--- The data ---

(** * The caching and constraint-filtering engine of the real-estate agent

    A shallow embedding of
    - [database.py]      (the SQLite cache: lookup, retrieval, save),
    - [test_prop.py]     ([search_properties]: cache key, hit and miss paths),
    - [pf_debug_api.py]  ([_filter_listings_by_constraints]),
    together with the properties of the design document that they decide;
    and, further down, of the routes of [test_prop.py], of
    [property_search_tool] and of the listing source of [property_finder.py]
    (request parameters, paging, removal of duplicates), with properties of
    the code as a whole.

    Conventions of the model.
    - A Python [str] is a [string] of bytes, the UTF-8 encoding of the text;
      byte order and code-point order agree on UTF-8, so comparisons are
      those of Python. [strip] removes every character for which
      [str.isspace] holds. [lower] changes the characters whose lower case
      has an ASCII letter in it; the other letters beyond ASCII, which
      Python maps to letters beyond ASCII, are left as they are. [int]
      reads ASCII digits and ASCII white space: where Python also accepts
      other decimal digits or white space the model raises [ValueError],
      and the interpreter's limit on the length of a decimal numeral is
      left out.
    - Python values are [None], [bool], [int], [str] and flat lists of these.
      Floats and nested containers are outside the model.
    - A Python [dict] is an association list in insertion order with
      pairwise distinct keys.
    - An operation that can raise returns a [result]; code that also reads
      or writes the database runs in the state monad [M].
    - The listing source, and the order in which SQLite returns rows when
      the statement does not fix it, are parameters; where the listing
      source itself is modelled, its three HTTP requests are. *)

From Stdlib Require Import ZArith Ascii String List Lia Permutation.
From stdpp Require Import gmap strings list sorting pretty.

(** ** Python values *)

Inductive exn : Type :=
| TypeError | ValueError | AttributeError | OverflowError
| ProgrammingError          (* sqlite3: a parameter of an unsupported type *)
| UpstreamFetchError.

Inductive result (A : Type) : Type :=
| Ok (a : A)
| Raise (e : exn).
Arguments Ok {A} a.
Arguments Raise {A} e.

Definition rbind {A B} (r : result A) (k : A -> result B) : result B :=
  match r with Ok a => k a | Raise e => Raise e end.

Declare Scope result_scope.
Delimit Scope result_scope with result.
Notation "'let?' x := r 'in' k" := (rbind r (fun x => k))
  (at level 10, x name, r at level 100, k at level 200) : result_scope.
Local Open Scope result_scope.

Inductive scalar : Type :=
| SNone
| SBool (b : bool)
| SInt (z : Z)
| SStr (s : string).

Inductive pyval : Type :=
| Sc (x : scalar)
| Li (l : list scalar).

Abbreviation PyNone := (Sc SNone).

Abbreviation pydict := (list (string * pyval)).

Global Instance scalar_eq_dec : EqDecision scalar.
Proof. solve_decision. Defined.
Global Instance pyval_eq_dec : EqDecision pyval.
Proof. solve_decision. Defined.
Global Instance exn_eq_dec : EqDecision exn.
Proof. solve_decision. Defined.

(** [d.get(k)]: the value bound to [k], [None] when the key is absent. *)
Fixpoint get (k : string) (d : pydict) : pyval :=
  match d with
  | [] => PyNone
  | (k', v) :: d' => if decide (k = k') then v else get k d'
  end.

(** [k in d]. *)
Definition has_key (k : string) (d : pydict) : bool :=
  bool_decide (k ∈ d.*1).

(** [d[k] = v]: overwrite in place, or append a new entry. *)
Fixpoint dict_set (k : string) (v : pyval) (d : pydict) : pydict :=
  match d with
  | [] => [(k, v)]
  | (k', v') :: d' =>
      if decide (k = k') then (k, v) :: d' else (k', v') :: dict_set k v d'
  end.

(** [del d[k]] / [d.pop(k)] on the entries. *)
Definition dict_del (k : string) (d : pydict) : pydict :=
  List.filter (fun kv => negb (bool_decide (kv.1 = k))) d.

(** Truth value of a Python object. *)
Definition truthy (v : pyval) : bool :=
  match v with
  | Sc SNone => false
  | Sc (SBool b) => b
  | Sc (SInt z) => negb (z =? 0)%Z
  | Sc (SStr s) => negb (bool_decide (s = ""))
  | Li l => negb (bool_decide (l = []))
  end.

Definition is_none (v : pyval) : bool :=
  match v with Sc SNone => true | _ => false end.

(** ** Strings *)

(** The characters of the ASCII range for which [str.isspace] holds. *)
Definition is_space (c : ascii) : bool :=
  let n := nat_of_ascii c in
  (n =? 32) || ((9 <=? n) && (n <=? 13)) || ((28 <=? n) && (n <=? 31)).

(** The characters that [int] skips around the digits of an ASCII string:
    those of C's [isspace]. *)
Definition is_c_space (c : ascii) : bool :=
  let n := nat_of_ascii c in
  (n =? 32) || ((9 <=? n) && (n <=? 13)).

Fixpoint lstrip_by (space : ascii -> bool) (s : string) : string :=
  match s with
  | String c r => if space c then lstrip_by space r else s
  | EmptyString => EmptyString
  end.

Definition strip_by (space : ascii -> bool) (s : string) : string :=
  String.rev (lstrip_by space (String.rev (lstrip_by space s))).

(** A string from its bytes. *)
Definition bytes (l : list nat) : string :=
  foldr (fun n s => String (ascii_of_nat n) s) EmptyString l.

(** The characters beyond ASCII for which [str.isspace] holds, in UTF-8:
    U+0085, U+00A0, U+1680, U+2000 to U+200A, U+2028, U+2029, U+202F,
    U+205F and U+3000. *)
Definition unicode_spaces : list string :=
  bytes <$> ([[194; 133]; [194; 160]; [225; 154; 128]]
             ++ ((fun n => [226; 128; n]) <$> seq 128 11)
             ++ [[226; 128; 168]; [226; 128; 169]; [226; 128; 175];
                 [226; 129; 159]; [227; 128; 128]]).

(** The number of bytes of the UTF-8 character that starts with the byte. *)
Definition utf8_width (c : ascii) : nat :=
  let n := nat_of_ascii c in
  if n <? 192 then 1 else if n <? 224 then 2 else if n <? 240 then 3 else 4.

(** The characters of a text, each with its bytes. *)
Fixpoint utf8_chars (s : string) : list string :=
  match s with
  | EmptyString => []
  | String c r =>
      match utf8_width c, r with
      | 2, String c2 r2 =>
          String c (String c2 "") :: utf8_chars r2
      | 3, String c2 (String c3 r3) =>
          String c (String c2 (String c3 "")) :: utf8_chars r3
      | 4, String c2 (String c3 (String c4 r4)) =>
          String c (String c2 (String c3 (String c4 ""))) :: utf8_chars r4
      | _, _ => String c "" :: utf8_chars r
      end
  end.

(** [ch.isspace()] for one character. *)
Definition is_space_char (ch : string) : bool :=
  match ch with
  | String c EmptyString => is_space c
  | _ => bool_decide (ch ∈ unicode_spaces)
  end.

Fixpoint lstrip_chars (chars : list string) : list string :=
  match chars with
  | ch :: rest => if is_space_char ch then lstrip_chars rest else chars
  | [] => []
  end.

(** [s.strip()]: the text without its leading and trailing white space. *)
Definition strip (s : string) : string :=
  String.concat ""
    (reverse (lstrip_chars (reverse (lstrip_chars (utf8_chars s))))).

Definition lower_char (c : ascii) : ascii :=
  let n := nat_of_ascii c in
  if (65 <=? n) && (n <=? 90) then ascii_of_nat (n + 32) else c.

(** [s.lower()]. Beyond ASCII, two characters have an ASCII letter in their
    lower case: U+212A, the Kelvin sign, becomes [k], and U+0130 becomes
    [i] followed by U+0307. *)
Fixpoint lower (s : string) : string :=
  match s with
  | EmptyString => EmptyString
  | String c r =>
      match r with
      | String c2 r2 =>
          if bool_decide (nat_of_ascii c = 196) && bool_decide (nat_of_ascii c2 = 176)
          then String "i" (bytes [204; 135] +:+ lower r2)
          else
            match r2 with
            | String c3 r3 =>
                if bool_decide (nat_of_ascii c = 226)
                   && bool_decide (nat_of_ascii c2 = 132)
                   && bool_decide (nat_of_ascii c3 = 170)
                then String "k" (lower r3)
                else String (lower_char c) (lower r)
            | EmptyString => String (lower_char c) (lower r)
            end
      | EmptyString => String (lower_char c) EmptyString
      end
  end.

(** [needle in hay]. *)
Fixpoint contains (needle hay : string) : bool :=
  String.prefix needle hay ||
  match hay with
  | String _ r => contains needle r
  | EmptyString => false
  end.

Definition digit_of (c : ascii) : option Z :=
  let n := nat_of_ascii c in
  if (48 <=? n) && (n <=? 57) then Some (Z.of_nat (n - 48)) else None.

(** Decimal digits with single underscores between digits, as [int]
    accepts them. [prev] records that the previous character was a digit. *)
Fixpoint parse_digits (acc : Z) (prev : bool) (s : string) : option Z :=
  match s with
  | EmptyString => if prev then Some acc else None
  | String c r =>
      match digit_of c with
      | Some d => parse_digits (10 * acc + d)%Z true r
      | None =>
          if bool_decide (c = "_"%char) && prev
          then parse_digits acc false r
          else None
      end
  end.

(** [int(s)] for a string, base ten, on ASCII digits. *)
Definition int_of_str (s : string) : result Z :=
  let t := strip_by is_c_space s in
  let digits :=
    match t with
    | String "-" r => Z.opp <$> parse_digits 0 false r
    | String "+" r => parse_digits 0 false r
    | _ => parse_digits 0 false t
    end in
  match digits with
  | Some z => Ok z
  | None => Raise ValueError
  end.

(** [int(v)]. *)
Definition py_int (v : pyval) : result Z :=
  match v with
  | Sc SNone => Raise TypeError
  | Sc (SBool b) => Ok (Z.b2z b)
  | Sc (SInt z) => Ok z
  | Sc (SStr s) => int_of_str s
  | Li _ => Raise TypeError
  end.

(** [v < n] and [v > n] for an integer [n]: only numbers are ordered
    against an [int]. *)
Definition as_number (v : pyval) : result Z :=
  match v with
  | Sc (SBool b) => Ok (Z.b2z b)
  | Sc (SInt z) => Ok z
  | _ => Raise TypeError
  end.

Definition py_lt (v : pyval) (n : Z) : result bool :=
  let? z := as_number v in Ok (z <? n)%Z.

Definition py_gt (v : pyval) (n : Z) : result bool :=
  let? z := as_number v in Ok (n <? z)%Z.

(** [(v or '').strip().lower()]: a falsy value becomes the empty string;
    a truthy value that is not a [str] has no [strip] attribute. *)
Definition or_empty_strip_lower (v : pyval) : result string :=
  if truthy v then
    match v with
    | Sc (SStr s) => Ok (lower (strip s))
    | _ => Raise AttributeError
    end
  else Ok "".

(** ** The constraint filter ([pf_debug_api.py]) *)

(** [try: ... except (ValueError, TypeError): pass] around a test that
    decides whether the listing is skipped. *)
Definition except_pass (r : result bool) : result bool :=
  match r with
  | Raise TypeError | Raise ValueError => Ok false
  | _ => r
  end.

Module Filter.

(** One iteration of the loop over the listings: [Ok true] when the listing
    is appended to [filtered], [Ok false] when it is skipped. *)
Definition keeps (min_price max_price beds : pyval) (purpose : string)
    (p : pydict) : result bool :=
  let price := get "price" p in
  let rooms := get "rooms" p in
  let? p_purpose := or_empty_strip_lower (get "purpose" p) in
  let? too_low :=
    if negb (is_none min_price) && negb (is_none price)
    then except_pass (let? m := py_int min_price in py_lt price m)
    else Ok false in
  if too_low then Ok false else
  let? too_high :=
    if negb (is_none max_price) && negb (is_none price)
    then except_pass (let? m := py_int max_price in py_gt price m)
    else Ok false in
  if too_high then Ok false else
  let? mismatch :=
    if negb (is_none beds) && negb (is_none rooms)
    then except_pass
           (let? beds_int := py_int beds in
            let? rooms_int := py_int rooms in
            Ok (negb (rooms_int =? beds_int)%Z))
    else Ok false in
  if mismatch then Ok false else
  if negb (bool_decide (purpose = "")) && negb (bool_decide (p_purpose = ""))
  then
    if bool_decide (purpose = "sale") && negb (contains "sale" p_purpose)
    then Ok false
    else if bool_decide (purpose = "rent") && negb (contains "rent" p_purpose)
    then Ok false
    else Ok true
  else Ok true.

---

▶ **How to complete this task**:
For every line above that has "source" in it, copy the line.

▶ **Output below**:
    [property_search_tool] and of the listing source of [property_finder.py]
    - The listing source, and the order in which SQLite returns rows when
      source itself is modelled, its three HTTP requests are. *)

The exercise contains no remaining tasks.